### [WHAT TO PRODUCE]
Please transcribe exactly, and only, the lines of the data below between the line holding "common_block (Py.lower draft)" and the line holding "is_Some (oneshot_raw_texts (run", inclusive.

** Opening RECORDS SUPPLIED block **

Lemma cell_le_row (i j : nat) : cell b2j a i j ≤ cell b2j a i i.
Proof.
  revert j. induction i as [|i IH]; intros j;
    rewrite (cell_unfold a b2j _ j), (cell_unfold a b2j _ (_ : nat));
    case_bool_decide as Hc; try lia;
    destruct (cand_self _ _ Hc) as [Hi _];
    rewrite (bool_decide_true _ Hi).
  - lia.
  - destruct j as [|j]; [lia|]. apply le_n_S, IH.
Qed.

Lemma rows_self (r : str) (i : nat) (j2len : gmap nat nat) (best : Match) :
  drop i a = r →
  (∀ j, default 0 (j2len !! j)
        = match i with O => 0 | S i' => cell b2j a i' j end) →
  (∀ i' j, i' < i → cell b2j a i' j ≤ m_size best) →
  m_a best = m_b best →
  m_a (rows b2j i r j2len best) = m_b (rows b2j i r j2len best).
Proof.
  revert i j2len best.
  induction r as [|ai r IH]; intros i j2len best Hr HJ HM HD; simpl; [done|].
  assert (a !! i = Some ai) as Hai.
  { rewrite <- (Nat.add_0_r i), <- lookup_drop, Hr. done. }
  assert (drop (S i) a = r) as Hr'.
  { replace (S i) with (i + 1) by lia. rewrite <- drop_drop, Hr. done. }
  assert (cand b2j a i = default [] (b2j !! ai)) as Hcand.
  { unfold cand. by rewrite Hai. }
  rewrite <- Hcand.
  pose proof (inner_fold j2len i (cand b2j a i) ∅ best) as Hin.
  pose proof (inner_fold_best j2len i (cand b2j a i) ∅ best) as Hbest.
  cbv zeta in Hin.
  destruct (fold_left (inner j2len i) (cand b2j a i) (∅, best))
    as [new best'] eqn:E.
  simpl in Hin, Hbest. destruct Hin as (H1 & H2 & H3 & _).
  assert (∀ j, j ∈ cand b2j a i → S (prev j2len j) = cell b2j a i j) as HK.
  { intros j Hj. rewrite cell_unfold, bool_decide_true by done. f_equal.
    unfold prev. destruct j as [|j']; [by destruct i|].
    rewrite HJ. by destruct i. }
  apply IH; [done|..].
  - intros j. rewrite H1, lookup_empty.
    destruct (decide (j ∈ cand b2j a i)) as [Hj|Hj].
    + rewrite bool_decide_true by done. simpl. by apply HK.
    + by rewrite bool_decide_false, cell_unfold, bool_decide_false.
  - intros i' j Hi'. destruct (decide (i' = i)) as [->|Hne].
    + destruct (decide (j ∈ cand b2j a i)) as [Hj|Hj].
      * rewrite <- (HK j Hj). by apply H3.
      * rewrite cell_unfold, bool_decide_false by done. lia.
    + etrans; [apply HM; lia|done].
  - rewrite Hbest. clear E H1 H2 H3 Hbest.
    destruct (decide (cand b2j a i = [])) as [->|Hne]; [done|].
    assert (i ∈ cand b2j a i) as Hi.
    { destruct (cand b2j a i) as [|j0 js0] eqn:Ec; [done|].
      rewrite <- Ec. apply (cand_self i j0). rewrite Ec. left. }
    assert (∃ l1 l2, cand b2j a i = l1 ++ i :: l2 ∧
                     (∀ j, j ∈ l1 → j < i) ∧ (∀ j, j ∈ l2 → i < j))
      as (l1 & l2 & El & Hl1 & Hl2).
    { revert Hi. unfold cand. rewrite Hai.
      destruct (b2j !! ai) as [l|] eqn:Hl; simpl;
        [|by intros ?%elem_of_nil].
      rewrite (chain_b_entry a ai l Hl). apply positions_split. }
    rewrite El, fold_left_app. simpl.
    rewrite (best_fold_keep j2len i l1 best).
    + set (best1 := if m_size best <? S (prev j2len i) then _ else best).
      assert (m_a best1 = m_b best1 ∧ S (prev j2len i) ≤ m_size best1)
        as [HD1 HM1].
      { unfold best1.
        destruct (m_size best <? S (prev j2len i)) eqn:Eb; simpl.
        - split; [done|apply Nat.le_refl].
        - split; [done|]. by apply Nat.ltb_ge in Eb. }
      rewrite best_fold_keep; [done|].
      intros j Hj. rewrite (HK j) by (rewrite El; set_solver).
      etrans; [apply cell_le_row|]. by rewrite <- (HK i Hi).
    + intros j Hj. rewrite (HK j) by (rewrite El; set_solver).
      etrans; [apply cell_le_column|]. apply HM. by apply Hl1.
Qed.

Lemma same_at_self (i : nat) : i < length a → same_at a a i i = true.
Proof.
  intros Hi. unfold same_at.
  destruct (lookup_lt_is_Some_2 a i Hi) as [c ->]. by apply eqc_true.
Qed.

Lemma extend_left_self (i k : nat) :
  i ≤ length a →
  extend_left a a i i k = {| m_a := 0; m_b := 0; m_size := k + i |}.
Proof.
  revert k. induction i as [|i IH]; intros k Hi; simpl.
  - by rewrite Nat.add_0_r.
  - rewrite same_at_self by lia. rewrite IH by lia. f_equal. lia.
Qed.

Lemma extend_right_self (fuel k : nat) :
  k ≤ length a → length a ≤ k + fuel →
  extend_right fuel a a 0 0 k = length a.
Proof.
  revert k. induction fuel as [|fuel IH]; intros k H1 H2; simpl; [lia|].
  destruct (decide (k < length a)) as [Hlt|Hge].
  - rewrite same_at_self by done. apply IH; lia.
  - unfold same_at. rewrite (lookup_ge_None_2 a k) by lia. lia.
Qed.

(** Matching a string against itself reports the whole string. *)
Lemma find_longest_match_self :
  find_longest_match a a = {| m_a := 0; m_b := 0; m_size := length a |}.
Proof.
  unfold find_longest_match. simpl. fold b2j.
  set (best := rows b2j 0 a ∅ _).
  assert (m_a best = m_b best) as HD.
  { apply rows_self; try done. intros; lia. }
  assert (common_block a a (m_a best) (m_b best) (m_size best)) as (HV & _).
  { apply (rows_spec a a b2j); try done.
    - apply chain_b_sound.
    - apply common_block_nil.
    - intros; lia. }
  rewrite <- HD, extend_left_self by lia. simpl.
  rewrite extend_right_self; [done|lia|lia].
Qed.
End Self.

End LongestMatch.

(** * The deduplication engine *)

Section Reconciliation.
Import Dedup Difflib Lcs.

(** ** Reconciliation of a final chunk with its draft *)

Lemma process_chunk_final_draft (p : SimplifiedTTSProcessor)
    (text id draft : str) :
  audio_manager p = true →
  oneshot_raw_texts p !! _get_base_response_id id = Some draft →
  let m := find_longest_match (Py.lower draft) (Py.lower text) in
  let delta := Py.strip (drop (m_b m + m_size m) text) in
  process_chunk p text id true =
  ({| audio_manager := audio_manager p;
      oneshot_raw_texts :=
        delete (_get_base_response_id id) (oneshot_raw_texts p) |},
   if good_match (m_size m) (length draft)
   then (if Py.truthy delta then clean_and_queue delta else None)
   else clean_and_queue text).
Proof.
  intros Hm Hd. cbv zeta. unfold process_chunk. rewrite Hm, Hd. simpl.
  destruct (good_match _ _); [|done]. by destruct (Py.truthy _).
Qed.



(** From 200 characters on, the characters that occur often in the final
    text are not indexed, and the block reported need not be the longest:
    here the draft shares nine letters [e] with the final text, the block
    found is the single [z], and the whole final text is enqueued. *)
Example popular_characters_are_skipped :
  let draft := txt "eeeeeeeeeZ" in
  let final := txt "Z" ++ replicate 250 "e"%char in
  let p := (process_chunk (init true) draft (txt "r-1-oneshot") false).1 in
  common_block (Py.lower draft) (Py.lower final) 0 1 9 ∧
  find_longest_match (Py.lower draft) (Py.lower final)
  = {| m_a := 9; m_b := 0; m_size := 1 |} ∧
  (process_chunk p final (txt "r-1-complete") true).2 = Some final.
Proof.
  cbv zeta. split; [|split; by vm_compute].
  split; [vm_compute; lia|]. split; [vm_compute; lia|].
  intros t Ht. do 9 (destruct t as [|t]; [by vm_compute|]). lia.
Qed.

(** A final chunk that repeats its draft character for character adds
    nothing to say. *)
Lemma identical_final_is_silent (draft : str) :
  let m := find_longest_match (Py.lower draft) (Py.lower draft) in
  (if good_match (m_size m) (length draft)
   then (if Py.truthy (Py.strip (drop (m_b m + m_size m) draft))
         then clean_and_queue (Py.strip (drop (m_b m + m_size m) draft))
         else None)
   else clean_and_queue draft) = None.
Proof.
  cbv zeta. rewrite find_longest_match_self, lower_length. simpl.
  rewrite drop_all. simpl.
  destruct (good_match (length draft) (length draft)) eqn:E; [done|].
  destruct draft as [|c r]; [done|].
  unfold good_match in E. apply Nat.ltb_ge in E. simpl in E. lia.
Qed.



(** ** Drafts that no final chunk claims *)

(** C9, as stated, fails: a stored draft is still there after five
    minutes, and after an hour, without a final chunk. *)
Lemma C9_counterexample :
  let p := run (init true)
             [Chunk (txt "Hello") (txt "resp-1-oneshot") false;
              Idle 300; Idle 3600] in
  oneshot_raw_texts p !! txt "resp-1" = Some (txt "Hello").
Proof. by vm_compute. Qed.

(** C9, amended.  A stored draft leaves the buffer only through a
    complete chunk with its base identifier or through
    [reset_conversation]; the passing of time removes nothing, and [n]
    abandoned turns leave [n] drafts in the buffer. *)
Theorem C9_drafts_are_not_evicted (p : SimplifiedTTSProcessor)
    (es : list event) (b : str) :
  is_Some (oneshot_raw_texts p !! b) →
  Forall (λ e, ¬ releases b e) es →
  is_Some (oneshot_raw_texts (run p es) !! b) ∧
  (∀ seconds, step p (Idle seconds) = p) ∧
  (∀ n, size (oneshot_raw_texts (run (init true) (abandoned n))) = n).
Proof.
  intros Hb Hes. split; [by apply run_keeps|]. split; [done|].
  apply abandoned_size.
Qed.

Lemma C9_witness :
  let p := run (init true) [Chunk (txt "Hello") (txt "resp-1-oneshot") false] in
  is_Some (oneshot_raw_texts
             (run p [Idle 300; Chunk (txt "Other") (txt "resp-2-oneshot") false;
                     Chunk (txt "Other, longer") (txt "resp-2-complete") true;
                     Idle 3600])
           !! txt "resp-1").
Proof.
  cbv zeta.
  apply (C9_drafts_are_not_evicted _ _ (txt "resp-1")).
  - vm_compute. eauto.
  - repeat constructor; simpl; try tauto; vm_compute; discriminate.
Defined.

(** ** Identifiers with a single dash *)



End Reconciliation.

(** * The playback queue manager *)

Section Playback.
Import Audio.

Lemma lookup_set {A} (l : list A) (w w' : nat) (x old : A) :
  l !! w = Some old →
  <[w := x]> l !! w' = if decide (w' = w) then Some x else l !! w'.
Proof.
  intros H. case_decide as E.
  - subst. apply list_lookup_insert_eq. by eapply lookup_lt_Some.
  - by apply list_lookup_insert_ne.
Qed.

Lemma lookup_snoc_Some {A} (l : list A) (x y : A) (w : nat) :
  (l ++ [x]) !! w = Some y → l !! w = Some y ∨ (w = length l ∧ y = x).
Proof.
  intros H. apply lookup_app_Some in H as [H|[H1 H2]]; [by left|right].
  destruct (w - length l) as [|k] eqn:E; simpl in H2; [|by destruct k].
  split; [lia|congruence].
Qed.

Lemma Inv_init (disk : gset (list ascii)) : Inv (init disk).
Proof.
  split; simpl; done.
Qed.

Lemma no_playing_when_free (m : AudioManager) (w : nat) ph f d :
  Inv m → lock_held m = false → loops m !! w ≠ Some (Playing ph f d).
Proof.
  intros HI Hf H. apply (inv_playing m HI) in H as [H _]. congruence.
Qed.

(** Changing a loop that is not in [play_audio] into another such loop. *)
Lemma Inv_set_idle_loop (m m' : AudioManager) (w : nat) (old new : loop_state) :
  Inv m → loops m !! w = Some old →
  in_playback old = false → in_playback new = false →
  loops m' = <[w := new]> (loops m) →
  lock_held m' = lock_held m → lock_woken m' = lock_woken m →
  is_playing (state m') = is_playing (state m) →
  is_speaking (state m') = is_speaking (state m) →
  playback_start_time (state m') = playback_start_time (state m) →
  current_audio_file (state m') = current_audio_file (state m) →
  expected_duration (state m') = expected_duration (state m) →
  current_process m' = current_process m →
  audio_complete m' = audio_complete m →
  Inv m'.
Proof.
  intros HI Hw Ho Hn Hl E1 E2 E3 E4 E5 E6 E7 E8 E9.
  assert (∀ w' ph f d, loops m' !! w' = Some (Playing ph f d) →
                        loops m !! w' = Some (Playing ph f d)) as Hback.
  { intros w' ph f d. rewrite Hl, (lookup_set _ _ _ _ _ Hw).
    case_decide; [|done]. intros [= ->]. done. }
  assert (∀ w' ph f d, loops m !! w' = Some (Playing ph f d) →
                        loops m' !! w' = Some (Playing ph f d)) as Hfwd.
  { intros w' ph f d H. rewrite Hl, (lookup_set _ _ _ _ _ Hw).
    case_decide; [|done]. subst. rewrite Hw in H. injection H as ->. done. }
  split; unfold cleared; rewrite ?E1, ?E2, ?E3, ?E4, ?E5, ?E6, ?E7, ?E8, ?E9.
  - intros w' ph f d H%Hback.
    destruct (inv_playing m HI _ _ _ _ H) as (?&?&?&?&?&?&Hu).
    repeat (split; [done|]). intros ???? H'%Hback. by eapply Hu.
  - apply (inv_idle m HI).
  - intros H. destruct (inv_held m HI H) as (w'&ph&f&d&H').
    exists w', ph, f, d. by apply Hfwd.
  - apply (inv_woken m HI).
Qed.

** Closing RECORDS SUPPLIED block **

### [ANSWER TO THIS TASK]
  common_block (Py.lower draft) (Py.lower final) 0 1 9 ∧
  find_longest_match (Py.lower draft) (Py.lower final)
  = {| m_a := 9; m_b := 0; m_size := 1 |} ∧
  (process_chunk p final (txt "r-1-complete") true).2 = Some final.
Proof.
  cbv zeta. split; [|split; by vm_compute].
  split; [vm_compute; lia|]. split; [vm_compute; lia|].
  intros t Ht. do 9 (destruct t as [|t]; [by vm_compute|]). lia.
Qed.

(** A final chunk that repeats its draft character for character adds
    nothing to say. *)
Lemma identical_final_is_silent (draft : str) :
  let m := find_longest_match (Py.lower draft) (Py.lower draft) in
  (if good_match (m_size m) (length draft)
   then (if Py.truthy (Py.strip (drop (m_b m + m_size m) draft))
         then clean_and_queue (Py.strip (drop (m_b m + m_size m) draft))
         else None)
   else clean_and_queue draft) = None.
Proof.
  cbv zeta. rewrite find_longest_match_self, lower_length. simpl.
  rewrite drop_all. simpl.
  destruct (good_match (length draft) (length draft)) eqn:E; [done|].
  destruct draft as [|c r]; [done|].
  unfold good_match in E. apply Nat.ltb_ge in E. simpl in E. lia.
Qed.



(** ** Drafts that no final chunk claims *)

(** C9, as stated, fails: a stored draft is still there after five
    minutes, and after an hour, without a final chunk. *)
Lemma C9_counterexample :
  let p := run (init true)
             [Chunk (txt "Hello") (txt "resp-1-oneshot") false;
              Idle 300; Idle 3600] in
  oneshot_raw_texts p !! txt "resp-1" = Some (txt "Hello").
Proof. by vm_compute. Qed.

(** C9, amended.  A stored draft leaves the buffer only through a
    complete chunk with its base identifier or through
    [reset_conversation]; the passing of time removes nothing, and [n]
    abandoned turns leave [n] drafts in the buffer. *)
Theorem C9_drafts_are_not_evicted (p : SimplifiedTTSProcessor)
    (es : list event) (b : str) :
  is_Some (oneshot_raw_texts p !! b) →
  Forall (λ e, ¬ releases b e) es →
  is_Some (oneshot_raw_texts (run p es) !! b) ∧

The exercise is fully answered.